[Records from a data collection]
Definition GetConnectionCloseFrameSize (close_type : QuicConnectionCloseType) (error_details : list Z)
    (transport_close_frame_type : Z) : Z :=
  if negb (VersionHasIetfQuicFrames version) then
    kQuicFrameTypeSize + kQuicErrorCodeSize + kQuicErrorDetailsLengthSize + TruncatedErrorStringSize error_details
  else
    let truncated_error_string_size := TruncatedErrorStringSize error_details in
    let frame_size := truncated_error_string_size + len62 truncated_error_string_size + kQuicFrameTypeSize
      + kQuicIetfQuicErrorCodeSize in
    if decide (close_type = IETF_QUIC_APPLICATION_CONNECTION_CLOSE) then frame_size
    else frame_size + len62 transport_close_frame_type.

Definition GetMinGoAwayFrameSize : Z :=
  kQuicFrameTypeSize + kQuicErrorCodeSize + kQuicErrorDetailsLengthSize + kQuicMaxStreamIdSize.

Definition GetWindowUpdateFrameSize (stream_id byte_offset : Z) : Z :=
  if negb (VersionHasIetfQuicFrames version) then kQuicFrameTypeSize + kQuicMaxStreamIdSize + kQuicMaxStreamOffsetSize
  else if stream_id =? invalid_stream_id then kQuicFrameTypeSize + len62 byte_offset
  else kQuicFrameTypeSize + len62 byte_offset + len62 stream_id.

Definition GetMaxStreamsFrameSize (stream_count : Z) : Z := kQuicFrameTypeSize + len62 stream_count.
Definition GetStreamsBlockedFrameSize (stream_count : Z) : Z := kQuicFrameTypeSize + len62 stream_count.
Lemma reads_google_negotiation c id :
  is_client c = true → zlen id = kQuicDefaultConnectionIdLength →
  ∃ h, ReaderSpec.reads NETWORK_BYTE_ORDER (ProcessPublicHeader c false QuicPacketHeader_new) ([13] ++ id) h
    ∧ version_flag h = true ∧ GetServerConnectionIdAsRecipient h (perspective c) = id.
Proof.
  intros Hc Hid. destruct (perspective_cases c) as [[_ ?]|[Hs _]]; [congruence|].
  assert (Hp : perspective c = IS_CLIENT) by (unfold is_client in Hc; by apply bool_decide_eq_true in Hc).
  exists (google_received c true UnsupportedQuicVersion (Some id) PACKET_1BYTE_PACKET_NUMBER None). split; [|split; [done|]].
  2:{ unfold GetServerConnectionIdAsRecipient, google_received. rewrite Hp, Hc. by destruct quic_do_not_override_connection_id. }
  unfold ProcessPublicHeader. eapply ReaderSpec.reads_bind; [apply ReaderSpec.reads_ReadUInt8; lia|]. cbv zeta.
  rewrite Hc, Hs.
  change (has 13 PACKET_PUBLIC_FLAGS_RST) with false. change (has 13 PACKET_PUBLIC_FLAGS_VERSION) with true.
  change (has 13 PACKET_PUBLIC_FLAGS_8BYTE_CONNECTION_ID) with true. change (has 13 PACKET_PUBLIC_FLAGS_NONCE) with true.
  cbn [version_flag reset_flag set_version_flag set_reset_flag andb negb]. rewrite andb_false_r.
  rewrite <-(app_nil_r id) at 1. eapply ReaderSpec.reads_bind.
  { rewrite <-(app_nil_r id) at 1. rewrite <-Hid. eapply ReaderSpec.reads_bind; [|apply ReaderSpec.reads_ret].
    apply reads_ReadId. unfold good_id, kQuicMaxConnectionIdLength, kQuicDefaultConnectionIdLength in *. lia. }
  cbv beta. rewrite andb_false_r. eapply (ReaderSpec.reads_bind _ _ _ []); [apply ReaderSpec.reads_ret|]. cbn [andb].
  unfold google_received. rewrite Hc. cbn [andb]. destruct quic_do_not_override_connection_id; apply ReaderSpec.reads_ret.
Qed.
(* ===== verification/CryptoMessages.v ===== *)
(** The handshake messages of QUIC crypto: [CryptoHandshakeMessage] (quic/core/crypto/crypto_handshake_message.cc), a map from
    tags to values, and [CryptoFramer] (crypto_framer.cc), which writes a message and parses messages from a stream that comes
    in any pieces. *)

From S2P Require Import Prelude Bytes DataWire Versions.

Module CryptoMessages.
Import Versions.
#[local] Notation "a &&& b" := (Writer.andthen a b) (at level 40, left associativity).

(** ** Constants *)

Definition kMaxEntries : Z := 128.
Definition kQuicTagSize : Z := 4.
Definition kCryptoEndOffsetSize : Z := 4.
Definition kNumEntriesSize : Z := 2.
(** [TAG('P', 'A', 'D', '\0')]. *)
Definition kPAD : Z := 4473168.

Inductive QuicErrorCode :=
  QUIC_NO_ERROR | QUIC_CRYPTO_TOO_MANY_ENTRIES | QUIC_CRYPTO_DUPLICATE_TAG | QUIC_CRYPTO_TAGS_OUT_OF_ORDER
| QUIC_CRYPTO_MESSAGE_PARAMETER_NOT_FOUND | QUIC_INVALID_CRYPTO_MESSAGE_PARAMETER | QUIC_CRYPTO_MESSAGE_INDEX_NOT_FOUND.

#[global] Instance QuicErrorCode_eq_dec : EqDecision QuicErrorCode.
Proof. solve_decision. Defined.

(** ** The map *)

(** [QuicTagValueMap], a [std::map]: its entries in the order of the tags. *)
Definition QuicTagValueMap := list (Z * list Z).

Fixpoint find_tag (tag : Z) (m : QuicTagValueMap) : option (list Z) :=
  match m with
  | [] => None
  | (t, v) :: m => if t =? tag then Some v else find_tag tag m
  end.
Fixpoint put_tag (tag : Z) (value : list Z) (m : QuicTagValueMap) : QuicTagValueMap :=
  match m with
  | [] => [(tag, value)]
  | (t, v) :: m' =>
      if tag <? t then (tag, value) :: m
      else if tag =? t then (tag, value) :: m'
      else (t, v) :: put_tag tag value m'
  end.
Definition erase_tag (tag : Z) (m : QuicTagValueMap) : QuicTagValueMap := List.filter (λ e, negb (e.1 =? tag)) m.

(** ** Messages *)

Record CryptoHandshakeMessage := mk_message {
  tag_ : Z;
  tag_value_map_ : QuicTagValueMap;
  minimum_size_ : Z;
  (** The cached form; never cached as missing, since the code would dereference it. *)
  serialized_ : option (list Z);
}.
Definition CryptoHandshakeMessage_new : CryptoHandshakeMessage := mk_message 0 [] 0 None.

Definition Clear_message (m : CryptoHandshakeMessage) : CryptoHandshakeMessage := mk_message 0 [] 0 None.
Definition MarkDirty (m : CryptoHandshakeMessage) : CryptoHandshakeMessage :=
  mk_message (tag_ m) (tag_value_map_ m) (minimum_size_ m) None.
Definition set_tag (tag : Z) (m : CryptoHandshakeMessage) : CryptoHandshakeMessage :=
  mk_message tag (tag_value_map_ m) (minimum_size_ m) (serialized_ m).
Definition set_map (f : QuicTagValueMap → QuicTagValueMap) (m : CryptoHandshakeMessage) : CryptoHandshakeMessage :=
  mk_message (tag_ m) (f (tag_value_map_ m)) (minimum_size_ m) (serialized_ m).
Definition SetStringPiece (tag : Z) (value : list Z) : CryptoHandshakeMessage → CryptoHandshakeMessage := set_map (put_tag tag value).
Definition Erase (tag : Z) : CryptoHandshakeMessage → CryptoHandshakeMessage := set_map (erase_tag tag).
Definition set_minimum_size (min_bytes : Z) (m : CryptoHandshakeMessage) : CryptoHandshakeMessage :=
  if min_bytes =? minimum_size_ m then m else mk_message (tag_ m) (tag_value_map_ m) min_bytes None.

(** The memory of an integer of [n] bytes, and of an array of such. *)
Definition SetValue (n : nat) (tag v : Z) : CryptoHandshakeMessage → CryptoHandshakeMessage := SetStringPiece tag (le_bytes n v).
Definition SetVector (n : nat) (tag : Z) (v : list Z) : CryptoHandshakeMessage → CryptoHandshakeMessage :=
  SetStringPiece tag (concat (map (le_bytes n) v)).

Definition size (m : CryptoHandshakeMessage) : Z :=
  kQuicTagSize + 2 + 2 + (kQuicTagSize + 4) * zlen (tag_value_map_ m)
  + foldr (λ e n, zlen e.2 + n) 0 (tag_value_map_ m).

Definition GetStringPiece (m : CryptoHandshakeMessage) (tag : Z) : option (list Z) := find_tag tag (tag_value_map_ m).
Definition HasStringPiece (m : CryptoHandshakeMessage) (tag : Z) : bool :=
  match find_tag tag (tag_value_map_ m) with Some _ => true | None => false end.

(** The error and the output, zero where there is an error. *)
Definition GetPOD (m : CryptoHandshakeMessage) (tag len : Z) : QuicErrorCode * Z :=
  match find_tag tag (tag_value_map_ m) with
  | None => (QUIC_CRYPTO_MESSAGE_PARAMETER_NOT_FOUND, 0)
  | Some v => if negb (zlen v =? len) then (QUIC_INVALID_CRYPTO_MESSAGE_PARAMETER, 0) else (QUIC_NO_ERROR, le_val v)
  end.
Definition GetUint32 (m : CryptoHandshakeMessage) (tag : Z) : QuicErrorCode * Z := GetPOD m tag 4.
Definition GetUint64 (m : CryptoHandshakeMessage) (tag : Z) : QuicErrorCode * Z := GetPOD m tag 8.
Definition GetUint128 (m : CryptoHandshakeMessage) (tag : Z) : QuicErrorCode * Z := GetPOD m tag 16.

(** The tags in a value of [n] of them. *)
Fixpoint tags_of (n : nat) (v : list Z) : list Z :=
  match n with O => [] | S n => le_val (take 4 v) :: tags_of n (drop 4 v) end.
Definition GetTaglist (m : CryptoHandshakeMessage) (tag : Z) : QuicErrorCode * list Z :=
  match find_tag tag (tag_value_map_ m) with
  | None => (QUIC_CRYPTO_MESSAGE_PARAMETER_NOT_FOUND, [])
  | Some v =>
      if negb (zlen v mod kQuicTagSize =? 0) then (QUIC_INVALID_CRYPTO_MESSAGE_PARAMETER, [])
      else (QUIC_NO_ERROR, tags_of (Z.to_nat (zlen v / kQuicTagSize)) v)
  end.

(** The loop of [GetNthValue24]; each round takes three bytes, so one more round than there are bytes is enough. *)
Fixpoint nth_value24 (fuel : nat) (index : nat) (value : list Z) : QuicErrorCode * list Z :=
  match fuel with
  | O => (QUIC_CRYPTO_MESSAGE_INDEX_NOT_FOUND, [])
  | S fuel =>
      match value with
      | [] => (QUIC_CRYPTO_MESSAGE_INDEX_NOT_FOUND, [])
      | b0 :: b1 :: b2 :: value =>
          let size := Z.lor (Z.lor b0 (Z.shiftl b1 8)) (Z.shiftl b2 16) in
          if zlen value <? size then (QUIC_INVALID_CRYPTO_MESSAGE_PARAMETER, [])
          else match index with
               | O => (QUIC_NO_ERROR, take (Z.to_nat size) value)
               | S index => nth_value24 fuel index (drop (Z.to_nat size) value)
               end
      | _ => (QUIC_INVALID_CRYPTO_MESSAGE_PARAMETER, [])
      end
  end.
Definition GetNthValue24 (m : CryptoHandshakeMessage) (tag : Z) (index : nat) : QuicErrorCode * list Z :=
  match GetStringPiece m tag with
  | None => (QUIC_CRYPTO_MESSAGE_PARAMETER_NOT_FOUND, [])
  | Some value => nth_value24 (S (length value)) index value
  end.

Section endian.
Context {EI : EndianImpl} {F : Flags}.

Definition SetVersion (random tag : Z) (v : ParsedQuicVersion) : CryptoHandshakeMessage → CryptoHandshakeMessage :=
  SetValue 4 tag (HostToNet 4 (CreateQuicVersionLabel random v)).
Definition SetVersionVector (randoms : nat → Z) (tag : Z) (versions : list ParsedQuicVersion)
    : CryptoHandshakeMessage → CryptoHandshakeMessage :=
  SetVector 4 tag (map (HostToNet 4) (CreateQuicVersionLabelVector randoms versions)).
Definition GetVersionLabelList (m : CryptoHandshakeMessage) (tag : Z) : QuicErrorCode * list Z :=
  let '(error, out) := GetTaglist m tag in
  if bool_decide (error = QUIC_NO_ERROR) then (error, map (HostToNet 4) out) else (error, out).
Definition GetVersionLabel (m : CryptoHandshakeMessage) (tag : Z) : QuicErrorCode * Z :=
  let '(error, out) := GetUint32 m tag in
  if bool_decide (error = QUIC_NO_ERROR) then (error, HostToNet 4 out) else (error, out).

(** ** Writing *)

Definition WritePadTag (pad_length end_offset : Z) : Writer.action :=
  Writer.WriteTag kPAD &&& Writer.WriteUInt32 (wrap32 (end_offset + pad_length)).

(** The loop over tags and offsets; [None]: a PAD tag where one is needed. *)
Fixpoint write_index (es : QuicTagValueMap) (need_pad_tag : bool) (pad_length end_offset : Z) : option Writer.action :=
  match es with
  | [] => Some (if need_pad_tag then WritePadTag pad_length end_offset else Writer.ret true)
  | (tag, value) :: es =>
      if (tag =? kPAD) && need_pad_tag then None else
      let entry end_offset need_pad_tag :=
        let end_offset := wrap32 (end_offset + zlen value) in
        match write_index es need_pad_tag pad_length end_offset with
        | Some rest => Some (Writer.WriteTag tag &&& Writer.WriteUInt32 end_offset &&& rest)
        | None => None
        end in
      if (kPAD <? tag) && need_pad_tag then
        match entry (wrap32 (end_offset + pad_length)) false with
        | Some rest => Some (WritePadTag pad_length end_offset &&& rest)
        | None => None
        end
      else entry end_offset need_pad_tag
  end.

Definition dash : Z := 45.
Fixpoint write_values (es : QuicTagValueMap) (need_pad_value : bool) (pad_length : Z) : Writer.action :=
  match es with
  | [] => if need_pad_value then Writer.WriteRepeatedByte dash pad_length else Writer.ret true
  | (tag, value) :: es =>
      if (kPAD <? tag) && need_pad_value then
        Writer.WriteRepeatedByte dash pad_length &&& Writer.WriteBytes value &&& write_values es false pad_length
      else Writer.WriteBytes value &&& write_values es need_pad_value pad_length
  end.

(** [None] is [nullptr]. *)
Definition ConstructHandshakeMessage (m : CryptoHandshakeMessage) : option (list Z) :=
  let es := tag_value_map_ m in
  let need_pad := size m <? minimum_size_ m in
  let overhead := kQuicTagSize + kCryptoEndOffsetSize in
  let delta := minimum_size_ m - size m in
  let pad_length := if need_pad && (overhead <? delta) then delta - overhead else 0 in
  let num_entries := zlen es + (if need_pad then 1 else 0) in
  let len := size m + (if need_pad then overhead + pad_length else 0) in
  if kMaxEntries <? num_entries then None else
  match write_index es need_pad pad_length 0 with
  | None => None
  | Some index =>
      let '(ok, w) := (Writer.WriteTag (tag_ m) &&& Writer.WriteUInt16 (wrap16 num_entries) &&& Writer.WriteUInt16 0
        &&& index &&& write_values es need_pad pad_length) (Writer.new (Z.to_nat len) HOST_BYTE_ORDER) in
      if ok then Some (Writer.buffer w) else None
  end.

Definition GetSerialized (m : CryptoHandshakeMessage) : option (list Z) * CryptoHandshakeMessage :=
  match serialized_ m with
  | Some d => (Some d, m)
  | None =>
      let d := ConstructHandshakeMessage m in
      (d, mk_message (tag_ m) (tag_value_map_ m) (minimum_size_ m) d)
  end.

(** ** Parsing *)

Inductive CryptoFramerState := STATE_READING_TAG | STATE_READING_NUM_ENTRIES | STATE_READING_TAGS_AND_LENGTHS | STATE_READING_VALUES.

(** What the visitor is told. *)
Inductive call := OnHandshakeMessage (m : CryptoHandshakeMessage) | OnError (e : QuicErrorCode).

Record t := mk {
  error_ : QuicErrorCode;
  buffer_ : list Z;
  state_ : CryptoFramerState;
  message_ : CryptoHandshakeMessage;
  num_entries_ : Z;
  tags_and_lengths_ : list (Z * Z);
  values_len_ : Z;
  process_truncated_messages_ : bool;
  calls : list call;
}.

Definition new (process_truncated_messages : bool) : t :=
  mk QUIC_NO_ERROR [] STATE_READING_TAG CryptoHandshakeMessage_new 0 [] 0 process_truncated_messages [].
Definition with_error (e : QuicErrorCode) (s : t) : t :=
  mk e (buffer_ s) (state_ s) (message_ s) (num_entries_ s) (tags_and_lengths_ s) (values_len_ s) (process_truncated_messages_ s) (calls s).
Definition with_buffer (b : list Z) (s : t) : t :=
  mk (error_ s) b (state_ s) (message_ s) (num_entries_ s) (tags_and_lengths_ s) (values_len_ s) (process_truncated_messages_ s) (calls s).
Definition with_message (st : CryptoFramerState) (m : CryptoHandshakeMessage) (s : t) : t :=
  mk (error_ s) (buffer_ s) st m (num_entries_ s) (tags_and_lengths_ s) (values_len_ s) (process_truncated_messages_ s) (calls s).
Definition with_num_entries (st : CryptoFramerState) (n values_len : Z) (s : t) : t :=
  mk (error_ s) (buffer_ s) st (message_ s) n (tags_and_lengths_ s) values_len (process_truncated_messages_ s) (calls s).
Definition with_tags (st : CryptoFramerState) (l : list (Z * Z)) (values_len : Z) (s : t) : t :=
  mk (error_ s) (buffer_ s) st (message_ s) (num_entries_ s) l values_len (process_truncated_messages_ s) (calls s).
Definition tell (c : call) (s : t) : t :=
  mk (error_ s) (buffer_ s) (state_ s) (message_ s) (num_entries_ s) (tags_and_lengths_ s) (values_len_ s)
    (process_truncated_messages_ s) (calls s ++ [c]).
Definition Clear (s : t) : t :=
  mk QUIC_NO_ERROR (buffer_ s) STATE_READING_TAG (Clear_message (message_ s)) (num_entries_ s) [] (values_len_ s)
    (process_truncated_messages_ s) (calls s).

(** A state of [Process]: it waits for more, returns an error, or falls through to the next state. *)
Inductive progress := Break (s : t) (r : Reader.t) | Return (e : QuicErrorCode) (s : t) | Through (s : t) (r : Reader.t).
Definition fall (p : progress) (f : t → Reader.t → progress) : progress :=
  match p with Through s r => f s r | _ => p end.

(** A read whose result the code does not check; the checks before make it succeed. *)
Definition get (a : Reader.action Z) (r : Reader.t) : Z * Reader.t := let '(x, r) := a r in (default 0 x, r).

Definition read_tag (s : t) (r : Reader.t) : progress :=
  if Reader.BytesRemaining r <? kQuicTagSize then Break s r else
  let '(tag, r) := get Reader.ReadTag r in
  Through (with_message STATE_READING_NUM_ENTRIES (set_tag tag (message_ s)) s) r.

Definition read_num_entries (s : t) (r : Reader.t) : progress :=
  if Reader.BytesRemaining r <? kNumEntriesSize + 2 then Break s r else
  let '(n, r) := get Reader.ReadUInt16 r in
  if kMaxEntries <? n then Return QUIC_CRYPTO_TOO_MANY_ENTRIES (with_num_entries (state_ s) n (values_len_ s) s) else
  let '(_, r) := get Reader.ReadUInt16 r in
  Through (with_num_entries STATE_READING_TAGS_AND_LENGTHS n 0 s) r.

Task to carry out: Out of the data above, return each line where the word "kQuicDefaultConnectionIdLength" can be found.

Exercise solution:
  is_client c = true → zlen id = kQuicDefaultConnectionIdLength →
    apply reads_ReadId. unfold good_id, kQuicMaxConnectionIdLength, kQuicDefaultConnectionIdLength in *. lia. }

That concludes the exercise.